Returns from Virginia have Republicans jubilant and Democrats despairing, as House Dems go down left and right.

First there was Rep. Tom Perriello, who became a hero to liberals and drew attention from President Obama. Perriello represented the Fifth District, which leans right but also includes the staunchly liberal town of Charlottesville. As Democrats around the country bashed Nancy Pelosi and ran from votes on issues like health care, Perriello adopted an opposite strategy, tacking left. That brought him adoration and even a personal visit from the president; a rally for Perriello on Charlottesville's Mall on Saturday was the only one the president held for a representative. But that wasn't enough for Perriello, who lost to Republican Robert Hurt by about 5 points.

While that result wasn't entirely unexpected, it was only the start. In a stunning loss, Rep. Rick Boucher was felled by Republican Morgan Griffith in western Virginia.
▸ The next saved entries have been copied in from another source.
(** [metric_type.value] *)
Definition value_of (k : MetricType) : string :=
  match k with
  | COMPLETENESS => "completeness"
  | APPROX_DISTINCT_COUNT => "approx_distinct_count"
  | APPROX_DISTINCTNESS => "approx_distinctness"
  | MEAN_LENGTH => "mean_length"
  | MAX_LENGTH => "max_length"
  | MIN_LENGTH => "min_length"
  | STD_LENGTH => "std_length"
  | TEXT_INT_RATE => "text_int_rate"
  | TEXT_NUMBER_RATE => "text_number_rate"
  | TEXT_UUID_RATE => "text_uuid_rate"
  | TEXT_ALL_SPACES_RATE => "text_all_spaces_rate"
  | TEXT_NULL_KEYWORD_RATE => "text_null_keyword_rate"
  | ZERO_RATE => "zero_rate"
  | NEGATIVE_RATE => "negative_rate"
  | NUMERIC_MEAN => "numeric_mean"
  | NUMERIC_MIN => "numeric_min"
  | NUMERIC_MAX => "numeric_max"
  | NUMERIC_STD => "numeric_std"
  end.

Definition _string_types : list MetricType :=
  [ COMPLETENESS;
    APPROX_DISTINCT_COUNT;
    APPROX_DISTINCTNESS;
    MEAN_LENGTH;
    MAX_LENGTH;
    MIN_LENGTH;
    STD_LENGTH;
    TEXT_INT_RATE;
    TEXT_NUMBER_RATE;
    TEXT_UUID_RATE;
    TEXT_ALL_SPACES_RATE;
    TEXT_NULL_KEYWORD_RATE ].

Definition _number_types : list MetricType :=
  [ COMPLETENESS;
    ZERO_RATE;
    NEGATIVE_RATE;
    APPROX_DISTINCTNESS;
    NUMERIC_MEAN;
    NUMERIC_MIN;
    NUMERIC_MAX;
    NUMERIC_STD ].

Definition default_for (column_data_type : ColumnDataType) : list MetricType :=
  if decide (column_data_type = STRING) then _string_types
  else if decide (column_data_type = INTEGER) then _number_types
  else [].

(** ** Python values and the built-in [float] *)

(** A float is kept as the decimal number its source denotes, [m * 10^e],
    or as one of the special values; rounding to binary64 is not modelled,
    and nothing below computes with floats. *)
Inductive pyfloat : Type :=
  | Finite (m e : Z)
  | Infinite (negative : bool)
  | NaN.
(** ** C1: the percentiles of a sample without [NaN] are in order *)

(** C1, as amended.  For every input and every tape that holds the 3000
    zero-free draws of a run, the estimator returns the summary of the
    500 totals of its loop, and whenever none of these totals is [NaN]
    the three values satisfy [p10 <= median <= p90].  The order is owed
    to the end of the function alone: the summary of any sample of 500
    numbers without [NaN] is in order, whatever arithmetic has produced
    the sample. *)
Theorem percentiles_ordered (i : inputs) (t : tape) :
  (3000 <= List.length (nonzero t))%nat ->
  exists totals s t',
    ServerJs.loop i ServerJs.sims [] t = Some (totals, t') /\
    List.length totals = 500%nat /\
    ServerJs.sampleTotalsFromInputs i t = Some (s, t') /\
    s = summary_of totals /\
    (no_nan totals -> ordered s) /\
    (forall sample, List.length sample = 500%nat -> no_nan sample ->
                    ordered (summary_of sample)).
Proof.
  intros Hlen.
  destruct (run_shape i t Hlen) as (t' & H).
  destruct (H i) as (L & E & HL).
  remember (map (raw_total i) (firstn 500 (sixes (nonzero t)))) as totals eqn:Et.
  exists totals, (summary_of totals), t'.
  split; [ exact L | ]. split; [ exact HL | ]. split; [ exact E | ].
  split; [ reflexivity | ].
  split; [ apply ordered_sample; exact HL | ].
  intros sample Hs Hn. apply ordered_sample; assumption.
Qed.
Unlike Perriello, a fragile freshman, Boucher has been in the House since 1983—that's four years before this Gaggler was born. MSNBC's crack First Read team had Boucher ranked the 85th most likely Republican target—in an environment where Republicans were expected to pick up only 50 to 60 seats in most predictions. And Boucher took a tack opposite to Perriello's, voting against health-care reform.

Meanwhile, freshman Rep. Glenn Nye—who also opposed health-care reform—has, as expected, lost to challenger Scott Rigell in the Second District, which represents the Atlantic Coast. Now Democrats will turn their hopes to the 11th District, which my colleague Ben Adler wrote yesterday was the most important race to watch in the Old Dominion. With less than 40 percent of the votes counted, incumbent Gerry Connolly was trailing Republican Keith Fimian.

It's a wrenching and embarrassing reversal for Democrats. Just two years ago, Barack Obama's ability to flip the state to blue, and victories by freshmen like Perriello and Nye, were seen as omens of a sea change in the state. The DNC even appointed then-governor Tim Kaine as its head. Those hopes look very misplaced tonight.